Differential ultracentrifugation was performed to isolate and purify EVs, as previously described [14 ]. Briefly, the supernatants from M2 microglia culture were first centrifuged at 300 g for 10 min, followed by centrifugation at 2000 g for 10 min to remove cells and dead cells. Subsequently, the remaining supernatants were centrifuged at 10,000 g for 30 min to remove debris. The final supernatants were ultracentrifuged at 100,000 g for 70 min to obtain the EVs. To eliminate contaminating proteins, the EVs were washed once with PBS and subjected to ultracentrifugation at 100,000 g for 70 min. Finally, the EVs were resuspended in PBS and stored at -80°C. The protein concentration of the EVs was determined using a BCA protein kit (#ZJ102, Epizyme). The particle diameter and concentration of EVs were assessed using Nanoparticle Tracking Analysis and Transmission Electron Microscopy. To label the EVs, the PKH26 Red Fluorescent Cell Linker Kit (#PKH26GL-1KT, Sigma-Aldrich) was utilized with minor modifications [15 (link)]. In brief, EVs and 2 μl of PKH26 dye were added to 500 μl of Diluent C, and the mixture was incubated for 4 min at room temperature in the dark. To eliminate excess dye, 200 μl of FBS was added, and the labeled EVs were washed with PBS at 100,000 g for 70 min. The EVs pellet was resuspended in PBS for further in vitro and in vivo assays.

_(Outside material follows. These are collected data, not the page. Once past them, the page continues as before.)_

(** Refinement: the broadcast construction of [KModel.inference] builds
    the specified matrix. *)
Lemma aln_broadcast_spec durs : aln_broadcast durs = aln_spec (K:=K) durs.
Proof.
  apply list_eq. intros i. unfold aln_broadcast. rewrite lookup_zip_with, length_cumsum.
  destruct (decide (i < length durs)) as [Hi|Hi].
  2:{ rewrite (lookup_ge_None_2 (replicate _ _)) by (rewrite length_replicate; lia).
      simpl. symmetry. apply lookup_ge_None_2. unfold aln_spec.
      rewrite length_map, length_seq. lia. }
  assert (Hs : (0 :: take (length durs - 1) (cumsum durs)) !! i = Some (starts durs i)).
  { destruct i as [|i]; [done|]. simpl.
    rewrite lookup_take, decide_True by lia. by rewrite lookup_cumsum by lia. }
  rewrite lookup_replicate_2, lookup_aln_spec by done. cbn [mbind option_bind].
  rewrite lookup_zip_with, Hs, lookup_cumsum by done. cbn [mbind option_bind]. f_equal.
  unfold arange. apply map_ext. intros f. by rewrite bool_decide_and.
Qed.

Lemma lookup_indices durs f :
  f < sum_list durs →
  repeat_interleave (arange (length durs)) durs !! f = Some (owner durs f).
Proof.
  intros Hf. rewrite lookup_repeat_interleave by (unfold arange; by rewrite ?length_seq).
  unfold arange. apply lookup_seq_lt. apply owner_spec. done.
Qed.

(** Refinement: the scatter construction of [KModel.forward] builds the
    specified matrix. *)
Lemma aln_scatter_spec durs : aln_scatter (length durs) durs = aln_spec (K:=K) durs.
Proof.
  unfold aln_scatter.
  assert (Hlen : length (repeat_interleave (arange (length durs)) durs) = sum_list durs)
    by (apply length_repeat_interleave; unfold arange; by rewrite length_seq).
  assert (Hall : Forall (λ x, x < length durs) (repeat_interleave (arange (length durs)) durs)).
  { apply Forall_lookup. intros f x Hf.
    assert (f < sum_list durs) by (apply lookup_lt_Some in Hf; lia).
    rewrite lookup_indices in Hf by done. injection Hf as <-. apply owner_spec. lia. }
  unfold arange at 2. rewrite !Hlen.
  destruct (scatter_ones_spec (length durs) (sum_list durs)
              (zeros (length durs) (sum_list durs))
              (repeat_interleave (arange (length durs)) durs) 0) as [Hr He];
    [apply rect_zeros | done | lia |].
  rewrite Hlen in Hr, He.
  apply (rect_ext (length durs) (sum_list durs)); [exact Hr | apply rect_aln_spec |].
  intros i j Hi Hj. rewrite He, entry_aln_spec, entry_zeros by done.
  rewrite Nat.sub_0_r, lookup_indices by done. unfold b2f.
  destruct (decide (owner durs j = i)) as [Ho|Ho].
  - rewrite decide_True by (split; [lia|by rewrite Ho]).
    rewrite bool_decide_true; [done|]. by apply owner_iff.
  - rewrite decide_False by (intros [_ ?]; congruence).
    rewrite bool_decide_false; [done|]. by rewrite <- owner_iff.
Qed.

Lemma col_aln_spec durs f :
  f < sum_list durs → col (aln_spec durs) f = unit_vec (length durs) (owner durs f).
Proof.
  intros Hf. unfold col, aln_spec, unit_vec. rewrite map_map.
  apply map_ext_in. intros i Hi%in_seq.
  rewrite lookup_total_map_seq by done. f_equal.
  apply bool_decide_ext. rewrite <- (owner_iff durs i f) by lia. split; congruence.
Qed.
(* ===== verification/OnnxExport.v ===== *)
(** * OnnxExport: the exported graph and its two runners

    Models the glue of src/export.py: the [Model] wrapper (lines 10-26),
    [export_onnx] (lines 28-56), [load_sample] (lines 79-96),
    [inference_onnx] (lines 114-134) and [check_model] (lines 136-147).
    The graph [torch.onnx.export] produces is described by what the code
    fixes: the names of its three inputs and one output, the dtypes and
    shapes of the example arguments, the dynamic axes and the opset.  Its
    computation is the one it traces, [Model.forward], i.e.
    [KModel.inference] (there is no data-dependent Python control flow in
    it to be lost by tracing).  onnxruntime's [session.run] is modelled by
    its input validation (every declared input fed, no unknown name,
    dtypes equal, static dimensions equal) followed by that computation.
    Feeds and dynamic axes are Python dicts: [gmap]s.  Audio playback is
    not modelled: the runners return the samples they would play. *)

From Stdlib Require Import QArith.
From S2P Require Import Prelude Tokens Alignment Pipeline Voice PostProcess.

Module OnnxExport.

Import Alignment Pipeline.

Inductive dtype : Type := Int64 | Float32 | Int32.

#[export] Instance dtype_eq_dec : EqDecision dtype.
Proof. solve_decision. Defined.

(** One declared graph input: name, dtype, dimensions ([None]: dynamic). *)
Record graph_input : Type := mk_input {
  gi_name : string;
  gi_dtype : dtype;
  gi_shape : list (option nat)
}.

Record graph : Type := mk_graph {
  g_inputs : list graph_input;
  g_outputs : list string;
  g_opset : nat
}.

(** [input_names], [output_names], [dynamic_axes], [opset_version]. *)
Definition input_names : list string := ["input_ids"; "style"; "speed"].
Definition output_names : list string := ["audio"].
Definition dynamic_axes : gmap string (list nat) :=
  {[ "input_ids" := [1]; "audio" := [1] ]}.
Definition opset_version : nat := 17.

(** Whether a declared input shape admits an actual one. *)
Definition shape_admits (decl : list (option nat)) (sh : list nat) : bool :=
  bool_decide (length decl = length sh) &&
  forallb (λ p, match p.1 with None => true | Some d => bool_decide (d = p.2) end)
          (zip decl sh).

Section Graph.

Context {K : Type} `{!TensorElt K} `{!Backend K}.

(** A tensor passed to the graph: [LongTensor], [FloatTensor], [IntTensor]. *)
Inductive tensor : Type :=
| TLong (rows : mat Z)
| TFloat (rows : mat K)
| TInt (v : list Z).

Definition dtype_of (t : tensor) : dtype :=
  match t with TLong _ => Int64 | TFloat _ => Float32 | TInt _ => Int32 end.

Definition shape_of (t : tensor) : list nat :=
  match t with
  | TLong rows => [length rows; width rows]
  | TFloat rows => [length rows; width rows]
  | TInt v => [length v]
  end.

(** [Model.forward(input_ids, style, speed)] (lines 19-26): a batch of
    one id row and a one-element speed. *)
Definition model_forward (input_ids : mat Z) (style : mat K) (speed : list Z)
    : result (mat K) :=
  match input_ids, speed with
  | [ids], [sp] => kmodel_inference ids style sp
  | _, _ => Raise (RuntimeError "unsupported batch")
  end.

(** The declaration [torch.onnx.export] makes of one example argument. *)
Definition declare (name : string) (t : tensor) : graph_input :=
  {| gi_name := name; gi_dtype := dtype_of t;
     gi_shape := imap (λ ax d, if bool_decide (ax ∈ default [] (dynamic_axes !! name))
                               then None else Some d) (shape_of t) |}.

(** The example arguments of lines 31-34: 48 random ids wrapped by the
    markers, a [(1, 256)] style and a one-element speed. *)
Definition export_args (rand_ids : list Z) (style : mat K) (speed : Z) : list tensor :=
  [TLong [0%Z :: rand_ids ++ [0%Z]]; TFloat style; TInt [speed]].

(** [onnx.checker.check_model]: input and output names are distinct. *)
Definition check_graph (g : graph) : bool :=
  bool_decide (NoDup (map gi_name (g_inputs g) ++ g_outputs g)).

(** The graph [torch.onnx.export] traces and writes (lines 36-50). *)
Definition traced_graph (rand_ids : list Z) (style : mat K) (speed : Z) : graph :=
  {| g_inputs := zip_with declare input_names (export_args rand_ids style speed);
     g_outputs := output_names; g_opset := opset_version |}.

(** [export_onnx(model, output)]: trace, declare, then check. *)
Definition export_onnx (rand_ids : list Z) (style : mat K) (speed : Z) : result graph :=
  let g := traced_graph rand_ids style speed in
  if check_graph g then Ok g
  else Raise (RuntimeError "onnx.checker.check_model").

(** [session.run(None, feeds)] on an exported graph. *)
Definition session_run (g : graph) (feeds : gmap string tensor) : result (list (mat K)) :=
  if forallb (λ gi, match feeds !! gi_name gi with
                    | Some t => bool_decide (gi_dtype gi = dtype_of t) &&
                                shape_admits (gi_shape gi) (shape_of t)
                    | None => false
                    end) (g_inputs g) &&
     forallb (λ n, bool_decide (n ∈ map gi_name (g_inputs g))) (map fst (map_to_list feeds))
  then match feeds !! "input_ids", feeds !! "style", feeds !! "speed" with
       | Some (TLong ids), Some (TFloat st), Some (TInt sp) => (λ a, [a]) <$> model_forward ids st sp
       | _, _, _ => Raise (RuntimeError "INVALID_ARGUMENT")
       end
  else Raise (RuntimeError "INVALID_ARGUMENT").

(** The sample of [load_sample]: English pipeline, fixed text and voice. *)
Definition sample_text : string := "
    In today's fast-paced tech world, building software applications has never been easier — thanks to AI-powered coding assistants.'
    ".
Definition sample_voice : string := "checkpoints/voices/af_heart.pt".

Section Sample.

Variable en_chunks : string → list Tokens.chunk.
Variable g2p_other : string → list string.
Variable vocab : gmap string Z.
Variable load_pack : string → list (mat K).

(** [load_sample(model)]: ids, style and [torch.IntTensor([1])]. *)
Definition load_sample : result (mat Z * mat K * list Z) :=
  '(phonemes, input_ids) ← Tokens.load_input_ids en_chunks g2p_other vocab "a" sample_text;
  style ← Voice.load_voice load_pack sample_voice phonemes;
  Ok ([input_ids], style, [1%Z]).

Context {C : Type}.
Variable cabs : C → Q.
Variable cangle : C → Q.
Variable polar : Q → Q → C.
Variable stft : list K → result (list (list C)).
Variable istft : list (list C) → result (list K).

(** [inference_onnx(model, output)]: run the session on the sample,
    post-process [outputs[0]], return [output[0]] (the played samples). *)
Definition inference_onnx (g : graph) : result (list K) :=
  '(input_ids, style, speed) ← load_sample;
  outputs ← session_run g {[ "input_ids" := TLong input_ids; "style" := TFloat style;
                             "speed" := TInt speed ]};
  output ← outputs.[0];
  output ← PostProcess.post_process cabs cangle polar stft istft output;
  output.[0].

(** [check_model(model)]: the same with [model(input_ids, style, speed)]. *)
Definition check_model : result (list K) :=
  '(input_ids, style, speed) ← load_sample;
  output ← model_forward input_ids style speed;
  output ← PostProcess.post_process cabs cangle polar stft istft output;
  output.[0].

End Sample.

End Graph.

(** The graph exported from a [(1, 256)] example style. *)
Definition graph_example : graph :=
  {| g_inputs := [mk_input "input_ids" Int64 [Some 1; None];
                  mk_input "style" Float32 [Some 1; Some 256];
                  mk_input "speed" Int32 [Some 1]];
     g_outputs := ["audio"]; g_opset := 17 |}.

(** ** Lemmas *)

Section GraphLemmas.

Context {K : Type} `{!TensorElt K} `{!Backend K}.

(** The graph the export writes depends on the example style only
    through its shape. *)
Lemma traced_graph_eq rand_ids (style : mat K) speed :
  traced_graph rand_ids style speed =
  {| g_inputs := [mk_input "input_ids" Int64 [Some 1; None];
                  mk_input "style" Float32 [Some (length style); Some (width style)];
                  mk_input "speed" Int32 [Some 1]];
     g_outputs := output_names; g_opset := opset_version |}.
Proof. reflexivity. Qed.

(** The graph [export_onnx] builds: only the token axis of [input_ids]
    is dynamic; the style keeps the example's [(1, 256)]. *)
Lemma export_onnx_eq rand_ids (style : mat K) speed :
  export_onnx rand_ids style speed =
  Ok {| g_inputs := [mk_input "input_ids" Int64 [Some 1; None];
                     mk_input "style" Float32 [Some (length style); Some (width style)];
                     mk_input "speed" Int32 [Some 1]];
        g_outputs := output_names; g_opset := opset_version |}.
Proof. reflexivity. Qed.

(** onnxruntime accepts the three feeds of a sample whose style has the
    example's shape, and runs [Model.forward]. *)
Lemma session_run_sample rand_ids (st0 : mat K) sp0 g ids_row (style : mat K) sp :
  export_onnx rand_ids st0 sp0 = Ok g →
  length style = length st0 → width style = width st0 →
  session_run g {[ "input_ids" := TLong [ids_row]; "style" := TFloat style;
                   "speed" := TInt [sp] ]} =
  (λ a, [a]) <$> model_forward [ids_row] style [sp].
Proof.
  rewrite export_onnx_eq. intros [= <-] Hl Hw. unfold session_run.
  set (feeds := {[ "input_ids" := TLong [ids_row]; "style" := TFloat style;
                   "speed" := TInt [sp] ]}).
  match goal with
  | |- context [forallb ?f (map fst (map_to_list feeds))] =>
      replace (forallb f (map fst (map_to_list feeds))) with true
        by (symmetry; vm_compute; reflexivity)
  end.
  assert (E1 : feeds !! "input_ids" = Some (TLong [ids_row])) by (unfold feeds; by simplify_map_eq).
  assert (E2 : feeds !! "style" = Some (TFloat style)) by (unfold feeds; by simplify_map_eq).
  assert (E3 : feeds !! "speed" = Some (TInt [sp])) by (unfold feeds; by simplify_map_eq).
  cbn [g_inputs gi_name gi_dtype gi_shape forallb]. rewrite E1, E2, E3.
  unfold shape_admits. cbn. rewrite ?Hl, ?Hw, ?bool_decide_true by done. reflexivity.
Qed.

Lemma load_sample_Ok en g2p vocab (load_pack : string → list (mat K)) ids style speed :
  load_sample en g2p vocab load_pack = Ok (ids, style, speed) →
  ∃ row, ids = [row] ∧ speed = [1%Z] ∧ style ∈ load_pack sample_voice.
Proof.
  unfold load_sample. intros H. simplify_result.
  destruct x as [ps row]. simplify_result. eauto using py_getitem_elem.
Qed.

(** A graph that runs every sample of a given style shape as
    [Model.forward] makes [inference_onnx] play what [check_model] plays,
    for a voice pack of that shape. *)
Lemma inference_onnx_sample en g2p vocab (load_pack : string → list (mat K))
    {C} cabs cangle (polar : Q → Q → C) stft istft g L W :
  (∀ ids_row (style : mat K) sp, length style = L → width style = W →
     session_run g {[ "input_ids" := TLong [ids_row]; "style" := TFloat style;
                      "speed" := TInt [sp] ]} =
     (λ a, [a]) <$> model_forward [ids_row] style [sp]) →
  Forall (λ row, length row = L ∧ width row = W) (load_pack sample_voice) →
  inference_onnx en g2p vocab load_pack cabs cangle polar stft istft g =
  check_model en g2p vocab load_pack cabs cangle polar stft istft.
Proof.
  intros Hg Hpack. unfold inference_onnx, check_model.
  destruct (load_sample _ _ _ _) as [[[ids style] speed]|e] eqn:Es; [|done].
  cbn [mbind result_bind].
  destruct (load_sample_Ok _ _ _ _ _ _ _ Es) as (row & -> & -> & Hstyle).
  destruct (proj1 (Forall_forall _ _) Hpack style Hstyle) as [Hl Hw].
  rewrite (Hg _ _ _ Hl Hw).
  by destruct (model_forward _ _ _).
Qed.

End GraphLemmas.

(** ** Properties *)

Section GraphProperties.

Context {K : Type} `{!TensorElt K} `{!Backend K}.

(** C31: the exported graph passes [onnx.checker] and declares exactly
    the inputs [input_ids] ([int64], shape [(1, None)]: only the token
    axis 1 is dynamic), [style] ([float32], the example style's shape)
    and [speed] ([int32], shape [(1)]), the output [audio] and opset 17. *)
Theorem export_onnx_dynamic_token_axis rand_ids (st0 : mat K) sp0 g :
  export_onnx rand_ids st0 sp0 = Ok g →
  map (λ gi, (gi_name gi, gi_dtype gi, gi_shape gi)) (g_inputs g) =
    [("input_ids", Int64, [Some 1; None]);
     ("style", Float32, [Some (length st0); Some (width st0)]);
     ("speed", Int32, [Some 1])] ∧
  g_outputs g = ["audio"] ∧ g_opset g = 17.
Proof. rewrite export_onnx_eq. by intros [= <-]. Qed.

(** C32: the onnxruntime path [inference_onnx] and the direct path
    [check_model] play the same samples (or raise the same error) when
    the voice pack's rows have the example style's shape: ORT's input
    validation never rejects a sample. *)
Theorem inference_onnx_eq_check_model en g2p vocab (load_pack : string → list (mat K))
    {C} cabs cangle (polar : Q → Q → C) stft istft rand_ids (st0 : mat K) sp0 g :
  export_onnx rand_ids st0 sp0 = Ok g →
  Forall (λ row, length row = length st0 ∧ width row = width st0) (load_pack sample_voice) →
  inference_onnx en g2p vocab load_pack cabs cangle polar stft istft g =
  check_model en g2p vocab load_pack cabs cangle polar stft istft.
Proof.
  intros Hg. apply inference_onnx_sample.
  intros ids_row style sp. by apply session_run_sample with rand_ids sp0.
Qed.

(** A feed dict that misses one of the declared inputs is rejected by
    [session.run] with INVALID_ARGUMENT. *)
Lemma session_run_missing_input rand_ids (st0 : mat K) sp0 g n (feeds : gmap string tensor) :
  export_onnx rand_ids st0 sp0 = Ok g →
  n ∈ input_names → feeds !! n = None →
  session_run g feeds = Raise (RuntimeError "INVALID_ARGUMENT").
Proof.
  rewrite export_onnx_eq. intros [= <-] Hn Hf. unfold session_run.
  destruct (forallb _ _) eqn:E; [|done]. exfalso.
  apply list_elem_of_In in Hn. simpl in Hn.
  apply forallb_forall with (x := mk_input n
    (if bool_decide (n = "input_ids") then Int64 else if bool_decide (n = "style")
     then Float32 else Int32)
    (if bool_decide (n = "input_ids") then [Some 1; None] else if bool_decide (n = "style")
     then [Some (length st0); Some (width st0)] else [Some 1])) in E.
  - simpl in E. by rewrite Hf in E.
  - simpl. destruct Hn as [<-|[<-|[<-|[]]]]; auto.
Qed.

End GraphProperties.

(** ** Witnesses *)

#[local] Existing Instance toy_backend.

Lemma export_onnx_dynamic_token_axis_witness :
  map (λ gi, (gi_name gi, gi_dtype gi, gi_shape gi)) (g_inputs graph_example) =
    [("input_ids", Int64, [Some 1; None]); ("style", Float32, [Some 1; Some 256]);
     ("speed", Int32, [Some 1])] ∧
  g_outputs graph_example = ["audio"] ∧ g_opset graph_example = 17.
Proof.
  apply (export_onnx_dynamic_token_axis (replicate 48 1%Z) [replicate 256 0%Z] 1).
  reflexivity.
Defined.

Lemma inference_onnx_eq_check_model_witness :
  inference_onnx Tokens.chunks_example (λ _, []) Tokens.vocab_example
    (λ _, replicate 510 [replicate 256 0%Z]) inject_Z (λ _, 0%Q) (λ _ _, 0%Z)
    (λ a, Ok [a]) (λ S, Ok (concat S)) graph_example =
  check_model Tokens.chunks_example (λ _, []) Tokens.vocab_example
    (λ _, replicate 510 [replicate 256 0%Z]) inject_Z (λ _, 0%Q) (λ _ _, 0%Z)
    (λ a, Ok [a]) (λ S, Ok (concat S)).
Proof.
  apply (inference_onnx_eq_check_model _ _ _ _ _ _ _ _ _
           (replicate 48 1%Z) [replicate 256 0%Z] 1%Z); [reflexivity|].
  apply Forall_replicate. split; reflexivity.
Defined.

End OnnxExport.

Brain tissues in the peri-ischemic area and primary astrocyte were used for western blot analysis. The protein concentration was measured using a BCA protein kit (Epizyme). The proteins (30 μg/group) were separated into a 5-10% gradient SDS-PAGE gel and then transferred onto PVDF membranes. After blocking with 5% milk, the bands were incubated overnight at 4°Cwith primary antibodies, including anti-CD63 (1:1000, #sc-15363, Santa Cruz Biotechnology), anti-TSG101 (1:1000, #ab83, Abcam), anti-TNF (1:500, #sc-52746, Santa Cruz Biotechnology), anti-MMP3 (1:1000, # 17873-1-AP, ProteinTech Group), anti-NFκB p65 (1:1000, #8242T, Cell Signaling Technology), or anti-β-actin (1:1000, #66009, ProteinTech Group). Then the membranes were incubated with HRP-conjugated secondary antibody (1:5000, #HA1006 or #HA1001, HUABIO) at room temperature for 1 h. Visualization analysis was performed using an enhanced chemiluminescence substrate (#SQ201, Epizyme) and an imaging system (Bio-Rad, Hercules, CA).